Unexpectedly, it has been a little surprising to discover that this part of the Big Island (just north of Kona) isn’t inundated with sailboats. Moored in a nearby cove is a catamaran that heads out daily with snorkelers and whale watchers. Other than that, the sailboat activity has been limited to a handful of boats that pass by a mile or so offshore. While this particular section of coastline is beautiful, there is a reef that limits boat access. Outriggers however, have no problem.
We’re going to keep looking for sailing activity in the couple of days we have left here, but in the meantime, we’re going to learn more about the islands so that when we come back with our own cruiser, we’ll know exactly where to go.
Are you in Hawaii right now? If you are, drop us an Aloha in the comments below.
US Sailing has announced the shortlist for the 2021 Rolex Yachtsman and Yachtswoman of the Year awards. Five men and four women are being considered for this prestigious award. A US Sailing press release describes the nine nominees as “representing a wide range of accomplished sailors from various disciplines and at different stages of their respective careers.
“Some of these sailors were selected based on their consistent exceptional performances throughout the 2021 season and some were chosen for their signature win(s) at major international or national events. These sailors have each mastered their craft and have focused on the importance of precision and performance in their competitive sailing efforts.”

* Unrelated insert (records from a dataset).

(** The export repeats nothing.  Whatever other transactions commit between its pages, the
    lines of an export are those of invoices the filters select, strictly increasing in
    time of creation and id, so that none appears twice. *)
Theorem export_no_repeat {dec : Decimal} {plat : Platform} {coll : Collation}
    (parseDate : string → option Date) {W} env (answer : Empty_set → W → Empty_set * W)
    fuel tenantId f n db w lines db' w' :
  (∀ n s, keyed TInvoice (env n s)) →
  exec env answer n (exportInvoices parseDate fuel tenantId f) db w = (Ok (Some lines), db', w') →
  ∃ bounds l, invoiceExportDateBounds parseDate f = Ok bounds ∧
    lines = csv_line (headers false) :: map (λ r, invoiceCsvRow false (export_row r)) l ∧
    StronglySorted follows l ∧ NoDup l ∧
    Forall (λ r, exported tenantId (fl_status f) bounds r = true) l.
Proof.
  intros He. unfold exportInvoices. destruct (invoiceExportDateBounds parseDate f) as [b|] eqn:Hb;
    [|done].
  set (p := exported tenantId (fl_status f) b). rewrite (stream_run answer p false).
  destruct (exec env answer n (pages (λ c t, call (findInvoiceExportPage p c t)) fuel false None) db w) as [[[[ls|]|e] d] v] eqn:E;
    try discriminate. simpl. intros [= <- <- <-].
  apply (pages_follow answer p false env fuel n None) in E as (l & -> & Hs & Hf); [|done].
  exists b, l. split_and!; [done..| |].
  - clear Hf. induction Hs as [|x l Hs IH Hx]; constructor; [|done]. intros Hin.
    rewrite Forall_forall in Hx. apply Hx in Hin. unfold follows in Hin.
    by rewrite not_after_self in Hin.
  - eapply Forall_impl; [exact Hf|]. by intros r [? _].
Qed.

(** * Concrete runs, for the witnesses *)

Module ExportExamples.
Import SamplePlatform FixedPoint.

Lemma compare_le_trans a b c : String.leb a b = true → String.leb b c = true → String.leb a c = true.
Proof.
  unfold String.leb. revert b c. induction a as [|x a IH]; intros [|y b] [|z c]; simpl; try done.
  unfold Ascii.compare.
  destruct (N.compare_spec (N_of_ascii x) (N_of_ascii y)) as [E|E|E]; [|clear IH|done].
  - rewrite E. destruct (N.compare_spec (N_of_ascii y) (N_of_ascii z)); [apply IH|done|done].
  - intros _. destruct (N.compare_spec (N_of_ascii y) (N_of_ascii z)) as [E'|E'|E']; [| |done];
      intros _; rewrite (proj2 (N.compare_lt_iff _ _)) by lia; done.
Qed.
#[export] Instance collation : Collation.
Proof.
  split; simpl.
  - intros a b H. destruct (String.leb_total a b); [congruence|done].
  - apply compare_le_trans.
  - apply String.leb_antisym.
Qed.

Definition invoice (i status : string) (t : Date) : InvoiceRow :=
  {| iv_id := i; iv_tenantId := "t-1"; iv_subscriptionId := None; iv_invoiceNumber := i;
     iv_amountCents := of_Z 499000; iv_currency := "IDR"; iv_status := status;
     iv_providerReferenceId := None; iv_providerPaymentRequestId := None;
     iv_providerPaymentId := None; iv_providerStatus := None; iv_billingPeriodKey := None;
     iv_dueAt := None; iv_paidAt := None; iv_createdAt := t; iv_deletedAt := None |}.
Definition store : Db :=
  on TInvoice (λ _, [invoice "b" "PAID" 5; invoice "c" "PENDING" 1; invoice "a" "PAID" 5]%Z) emptyDb.
Definition filters : Filters :=
  {| fl_from := None; fl_to := None; fl_status := Some "PAID"%string |}.
Definition nobody : Empty_set → unit → Empty_set * unit := λ q _, match q with end.
Lemma export_store_keyed : keyed TInvoice store.
Proof. apply (bool_decide_unpack _). vm_compute. exact Logic.I. Qed.

Lemma csv_roundtrip_witness :
  let lines := [[CText "=1+1"; CText (String dquote ",")]; [CNull]] in
  parse_csv (document lines) = Some (map (map cell_text) lines) ∧
  Forall (Forall (λ v, match v with CText _ => is_formula (cell_text v) = false | _ => True end))
    lines.
Proof. intros lines. apply csv_roundtrip. repeat constructor; discriminate. Defined.

Lemma export_complete_witness :
  exec (λ _ s, s) nobody 0 (exportInvoices (λ _, None) 1 "t-1" filters) store tt =
    (Ok (Some (csv_line (headers false) ::
       map (λ r, invoiceCsvRow false (export_row r))
         (sort_by earlier
            (List.filter (exported "t-1" (fl_status filters) (None, None)) (rows store TInvoice))))),
     store, tt) ∧
  map iv_id (sort_by earlier
    (List.filter (exported "t-1" (fl_status filters) (None, None)) (rows store TInvoice))) =
    ["a"; "b"]%string.
Proof.
  split; [|vm_compute; reflexivity].
  apply (export_complete (λ _, None) nobody 1 "t-1" filters (None, None) 0 store tt);
    [exact export_store_keyed|reflexivity|apply Nat.leb_le; reflexivity].
Defined.

(** An invoice is added before each page. *)
Definition busy (n : nat) (_ : Db) : Db :=
  on TInvoice (λ _, [invoice "b" "PAID" 5; invoice "a" "PAID" 5]%Z) emptyDb.
Lemma export_no_repeat_witness :
  ∃ lines db', exec busy nobody 0 (exportInvoices (λ _, None) 1 "t-1" filters) store tt =
                 (Ok (Some lines), db', tt) ∧ length lines = 3 ∧
  ∃ l, lines = csv_line (headers false) :: map (λ r, invoiceCsvRow false (export_row r)) l ∧ NoDup l.
Proof.
  assert (Ho : (λ x, match fst (fst x) with Ok (Some l) => length l | _ => 0 end)
                 (exec busy nobody 0 (exportInvoices (λ _, None) 1 "t-1" filters) store tt) = 3)
    by (vm_compute; reflexivity).
  destruct (exec busy nobody 0 (exportInvoices (λ _, None) 1 "t-1" filters) store tt)
    as [[[[lines|]|e] db'] []] eqn:E; [|discriminate Ho..].
  exists lines, db'. split; [reflexivity|]. split; [exact Ho|].
  destruct (export_no_repeat (λ _, None) busy nobody 1 "t-1" filters 0 store tt lines db' tt)
    as (b & l & _ & El & _ & Hn & _); [|exact E|exists l; split; [exact El|exact Hn]].
  intros n s. apply (bool_decide_unpack _). vm_compute. exact Logic.I.
Defined.
End ExportExamples.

“These nominees and their 2021 sailing résumés will be reviewed by a panel of noted sailing journalists and past winners of these awards who discuss the merits of each sailor’s racing results before voting to determine US Sailing’s 2021 Rolex Yachtsman and Yachtswoman of the Year. The winners will be announced and presented with specially engraved Rolex timepieces in conjunction with the US Sailing Association Awards this Spring on a date and at a location to be announced soon.”
Previous winners include Ed Adams, Betsy Alison, Sally Barkow, Dave Curtis, Dennis Conner, JJ Fetter, Terry Hutchinson, Allison Jolly, John Kostecki, Buddy Melges, Lowell North, Jan O’Malley, Jane Pegel, Ken Read, Cory Sertl, Lynne Shore, Jody Starck, Anna Tunnicliffe, Daniela Moroz, and Ted Turner, some having won the award multiple times.